**Dataset**
(* ===== verification/_CoqProject ===== *)
-Q . S2P
Prelude.v
Host.v
Token.v
VoteBits.v
VoteMerkle.v
VoteRegister.v
VoteContract.v
VoteSpec.v
VoteRefine.v
VoteHistory.v
VoteTheorems.v
Words.v
AmmPrice.v
AmmBitmap.v
AmmReserves.v
AmmFee.v
AmmContract.v
AmmTheorems.v
RootErrors.v
Sqrt.v
TickIndex.v
TickList.v
TickPrice.v
Positions.v
TickBook.v
TickSwap.v
PositionBook.v
TickTheorems.v
BookData.v
BookTicks.v
BookSort.v
BookInv.v
BookOps.v
BookSteps.v
BookMargin.v
BookMarket.v
BookHistory.v
BookTheorems.v
CommitReveal.v
LpFarming.v
FarmBooks.v
FarmTheorems.v
Htlc.v
LinearVesting.v
Keys.v
KeyTheorems.v
AnchorCollateral.v
AnchorTheorems.v
KeyRecovery.v
Delegation.v
Remittance.v
RemittanceTheorems.v
LpPool.v
InterestRate.v
PoolInvariant.v
SpotBreaker.v
SplitEscrow.v
SplitTheorems.v
RewardSplitter.v
Governance.v
GovernanceEntry.v
GovernanceTheorems.v
StakingPool.v
WeightGuard.v
Fees.v
FeeTheorems.v
Multihop.v
DynamicRouter.v
RouterTheorems.v
Bridge.v
BridgeEscrow.v
BridgeCap.v
BridgeTheorems.v
OracleMath.v
Oracle.v
OracleAdmin.v
OracleActions.v
OracleTheorems.v
Vault.v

**Task requirements**
Please output exactly the lines from the one containing "PoolInvariant.v" through the end of the records, both included.

**Answer below**
PoolInvariant.v
SpotBreaker.v
SplitEscrow.v
SplitTheorems.v
RewardSplitter.v
Governance.v
GovernanceEntry.v
GovernanceTheorems.v
StakingPool.v
WeightGuard.v
Fees.v
FeeTheorems.v
Multihop.v
DynamicRouter.v
RouterTheorems.v
Bridge.v
BridgeEscrow.v
BridgeCap.v
BridgeTheorems.v
OracleMath.v
Oracle.v
OracleAdmin.v
OracleActions.v
OracleTheorems.v
Vault.v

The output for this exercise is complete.